Work Rave Sleep Repeat!

Text von Fabian Peltsch, Musikexpress, 07/2021

Der Katze an der Leine begegnete Ronja Falkenbach an einem verkaterten Nachmittag im Ausgehviertel Hongdae. „Ganz plötzlich bog sie um die Ecke und zog den Besitzer, einen jungen Mann, sprichwörtlich hinter sich her“, erinnert sich die Berliner Fotografin, die für ein Fotografiestudium in die südkoreanische Hauptstadt Seoul kam. Der Lachflash war bald vorüber, haften blieb der Satz „Cat On A Leash“, den sie schließlich als Titel für ihre Fotoserie über die lokale Clubszene wählte. „Die Katze ist ein Tier, das sich nicht bändigen lässt, selbst wenn man es an die Leine legt. Das erschien mir eine gute Metapher für die jungen koreanischen Clubber, die ihren eigenen Kopf haben und eigene Wege gehen jenseits von K-Pop.“

Zu Techno die Nächte durchzutanzen ist ein recht junges Phänomen in Südkorea. Das erste echte Venue für elektronische Tanzmusik eröffnete 2012. Seitdem haben sich Clubs wie „Cakeshop“, „Faust“ und „Beton Brut“ zu Safe Spaces entwickelt, in denen man den von Leistungs- und Anpassungsdruck geprägten Alltag für ein paar Stunden hinter sich lassen kann.
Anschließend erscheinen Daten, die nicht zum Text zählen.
(* ===== verification/LogSpec.v ===== *)
(** * Crash safety of the log (log.c)

    The disk is a function from block numbers to contents.  [recovered] is what
    the file system is after the log has been replayed.  [commit] makes the step
    from the old contents to the new ones at one write: whenever the machine
    stops, the disk recovers to all of the old or all of the new contents; and
    [recover_from_log] computes [recovered], also when it is itself interrupted. *)

From S2P Require Import Prelude Params Bytes Kernel Sleep Ide Bio Log Rely BufSpec BufRing Cache.

(** ** The header block *)

Definition hdr_n (h : list Z) : Z := s32 (get32 h 0).
Definition hdr_b (h : list Z) (i : Z) : Z := s32 (get32 h (4 + 4 * i)).
Definition entries (h : list Z) : list Z := map (fun k => hdr_b h (Z.of_nat k)) (seq 0 (Z.to_nat (hdr_n h))).

(** The block [write_head] writes over [d]. *)
Fixpoint put_entries (d : list Z) (k : Z) (bs : list Z) : list Z :=
  match bs with
  | [] => d
  | b :: bs' => put_entries (put32 d (4 + 4 * k) b) (k + 1) bs'
  end.
Definition header (d : list Z) (bs : list Z) : list Z := put_entries (put32 d 0 (Z.of_nat (length bs))) 0 bs.

Lemma put_entries_before (bs : list Z) : forall d k off,
  length d = 512%nat -> 0 <= k -> 4 + 4 * (k + Z.of_nat (length bs)) <= 512 -> 0 <= off -> off + 4 <= 4 + 4 * k ->
  get32 (put_entries d k bs) off = get32 d off.
Proof.
  induction bs as [|b bs IH]; intros d k off Hd Hk Hb H0 Ho; [reflexivity|]. cbn [put_entries length] in *.
  rewrite IH; [|rewrite length_put32; lia|lia|lia|lia|lia]. apply get_put32_other; lia.
Qed.

Lemma put_entries_get (bs : list Z) : forall d k j b,
  length d = 512%nat -> 0 <= k -> 4 + 4 * (k + Z.of_nat (length bs)) <= 512 -> bs !! j = Some b ->
  get32 (put_entries d k bs) (4 + 4 * (k + Z.of_nat j)) = u32 b.
Proof.
  induction bs as [|b0 bs IH]; intros d k j b Hd Hk Hb Hj; [discriminate|]. cbn [put_entries length] in *.
  destruct j as [|j].
  - injection Hj as ->. rewrite Z.add_0_r, put_entries_before; [|rewrite length_put32; lia|lia|lia|lia|lia].
    apply get_put32_same; lia.
  - replace (k + Z.of_nat (S j)) with (k + 1 + Z.of_nat j) by lia.
    apply IH; [rewrite length_put32; lia|lia|lia|exact Hj].
Qed.

Lemma put_entries_length (bs : list Z) : forall d k,
  length d = 512%nat -> 0 <= k -> 4 + 4 * (k + Z.of_nat (length bs)) <= 512 -> length (put_entries d k bs) = 512%nat.
Proof.
  induction bs as [|b bs IH]; intros d k Hd Hk Hb; [exact Hd|]. cbn [put_entries length] in *.
  apply IH; [rewrite length_put32; lia|lia|lia].
Qed.

Lemma s32_u32 (x : Z) : - 2 ^ 31 <= x < 2 ^ 31 -> s32 (u32 x) = x.
Proof. intros H. unfold s32, u32. Z.div_mod_to_equations. lia. Qed.

Definition block_number (b : Z) : Prop := 0 <= b < FSSIZE.

Lemma hdr_n_header (d bs : list Z) :
  length d = 512%nat -> (length bs <= 100)%nat -> hdr_n (header d bs) = Z.of_nat (length bs).
Proof.
  intros Hd Hb. unfold hdr_n, header. rewrite put_entries_before; [|rewrite length_put32; lia|lia|lia|lia|lia].
  rewrite get_put32_same by lia. apply s32_u32. lia.
Qed.

Lemma entries_header (d bs : list Z) :
  length d = 512%nat -> (length bs <= 100)%nat -> Forall block_number bs -> entries (header d bs) = bs.
Proof.
  intros Hd Hb HF. unfold entries. rewrite hdr_n_header by assumption. rewrite Nat2Z.id.
  apply list_eq. intros j. rewrite list_lookup_fmap. destruct (bs !! j) as [b|] eqn:E.
  - pose proof (lookup_lt_Some _ _ _ E) as Hj. rewrite lookup_seq_lt by exact Hj. cbn. f_equal.
    unfold hdr_b, header. replace (4 + 4 * Z.of_nat j) with (4 + 4 * (0 + Z.of_nat j)) by lia.
    rewrite (put_entries_get bs _ 0 j b); [|rewrite length_put32; lia|lia|lia|exact E].
    rewrite Forall_lookup in HF. specialize (HF j b E). unfold block_number, FSSIZE in HF. apply s32_u32. lia.
  - rewrite lookup_seq_ge by (apply lookup_ge_None; exact E). reflexivity.
Qed.

(** ** Replaying the log *)

Definition index_of (c : Z) (bs : list Z) : option nat := find_idx (fun x => x =? c) bs.

Definition recovered (D : Z -> list Z) (L : Z) (c : Z) : list Z :=
  match index_of c (entries (D L)) with
  | Some k => D (L + 1 + Z.of_nat k)
  | None => D c
  end.

Lemma index_of_lookup (c : Z) (bs : list Z) (k : nat) : NoDup bs -> bs !! k = Some c -> index_of c bs = Some k.
Proof.
  intros Hd Hk. apply find_idx_Some. split.
  - exists c. rewrite Z.eqb_refl. auto.
  - intros j y Hj Hy. apply Z.eqb_neq. intros ->. pose proof (NoDup_lookup _ _ _ _ Hd Hy Hk). lia.
Qed.

Lemma index_of_Some (c : Z) (bs : list Z) (k : nat) : index_of c bs = Some k -> bs !! k = Some c.
Proof. intros H. apply find_idx_Some in H as [ (x & Hx & E) _ ]. apply Z.eqb_eq in E. congruence. Qed.

Lemma index_of_None (c : Z) (bs : list Z) : c ∉ bs -> index_of c bs = None.
Proof.
  intros H. apply find_idx_None. intros i x Hx. apply Z.eqb_neq. intros ->. apply H.
  apply list_elem_of_lookup. eauto.
Qed.

Lemma recovered_ext (D D' : Z -> list Z) (L c : Z) : (forall x, D' x = D x) -> recovered D' L c = recovered D L c.
Proof. intros H. unfold recovered. rewrite H. destruct (index_of _ _); apply H. Qed.

Lemma recovered_empty (D : Z -> list Z) (L c : Z) : hdr_n (D L) = 0 -> recovered D L c = D c.
Proof. intros H. unfold recovered, entries. rewrite H. reflexivity. Qed.

Lemma put_entries_snoc (l : list Z) (b : Z) : forall d k,
  put_entries d k (l ++ [b]) = put32 (put_entries d k l) (4 + 4 * (k + Z.of_nat (length l))) b.
Proof.
  induction l as [|x l IH]; intros d k; cbn [put_entries app length].
  - rewrite Z.add_0_r. reflexivity.
  - rewrite IH. f_equal. lia.
Qed.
Viele der Porträtierten hatte Falkenbach bereits vor ihrer Abreise über Instagram kontaktiert. Andere lernte sie im Laufe der Nächte kennen, darunter eine junge Frau namens Hyun Jung, die ihr aufgefallen war, da sie immer allein in die Clubs kam. „Tagsüber mit einem langweiligen Bürojob beschäftigt, tanzte sie in Itaewon regelmäßig die Wochenenden durch“, sagt Falkenbach. Eines ihrer Bilder zeigt die befreit lächelnde Hyun Jung vor der untergehenden Sonne auf der Hannam-Brücke, unweit von Itaewon. „Ich fragte sie, was all die Telefonnummern zu bedeuten hätten, die hier überall auf den Geländern klebten“, erinnert sich die Fotografin. Hyun Jung erklärte, dass es sich um Notrufnummern handele, „für all die Menschen, die sich hier in den Tod stürzen wollen“. Südkorea ist unter den entwickelten Industrienationen seit mehreren Jahrzehnten einer der höchsten Suizidraten. Während der Corona-Krise nahmen sich vor allem junge Frauen das Leben. Lokale Zeitungen schrieben von einem „stillen Massaker“. Im patriarchalen Südkorea fielen sie als Erste durch das Sicherheitsnetz.

Von dem Virus war wiederum besonders das Ausgehviertel Itaewon betroffen. Grund war ein 29-jähriger Superspreader, der innerhalb eines durchgefeierten Wochenendes im Mai 2020 Dutzende Menschen angesteckt hatte. Es kam zu Zwangsschließungen, wobei die Behörden vor allem die Schwulenclubs als Epizentren ausmachten. Mithilfe von Handy- und Kreditkartendaten wurde nach Gästen gefahndet. Viele Homosexuelle hatten Angst, durch die im Nachhinein anberaumte Testpflicht zwangs geoutet zu werden und ihre Arbeit zu verlieren. Gleichgeschlechtliche Liebe ist in Korea nicht verboten, aber gesellschaftlich immer noch stigmatisiert.

Doch das Virus hatte auch etwas Gutes. Verschiedene Venues haben sich unter dem Druck der Schließungen zu einem Zusammenschluss ähnlich der Berliner Club Commission zusammengetan. Sie wollen erreichen, dass Clubs als kulturelle Institutionen anerkannt werden, sie mehr Notfallgelder in Anspruch nehmen dürfen und niedrigere Lizenzgebühren zahlen müssen. Ronja Falkenbach, die ihre intimen und dynamischen Szenen aus der Nacht clubgerecht auf Sticker druckte, empfand die Techno-Szene von Anfang an als Ort des Zusammenhalts. „Für die südkoreanische Gesellschaft, die alternative Lebensentwürfe noch immer schwer zulässt, kann die Kreativität, die sich hier im Nachtleben bündelt, ein Vorbild sein“, glaubt sie.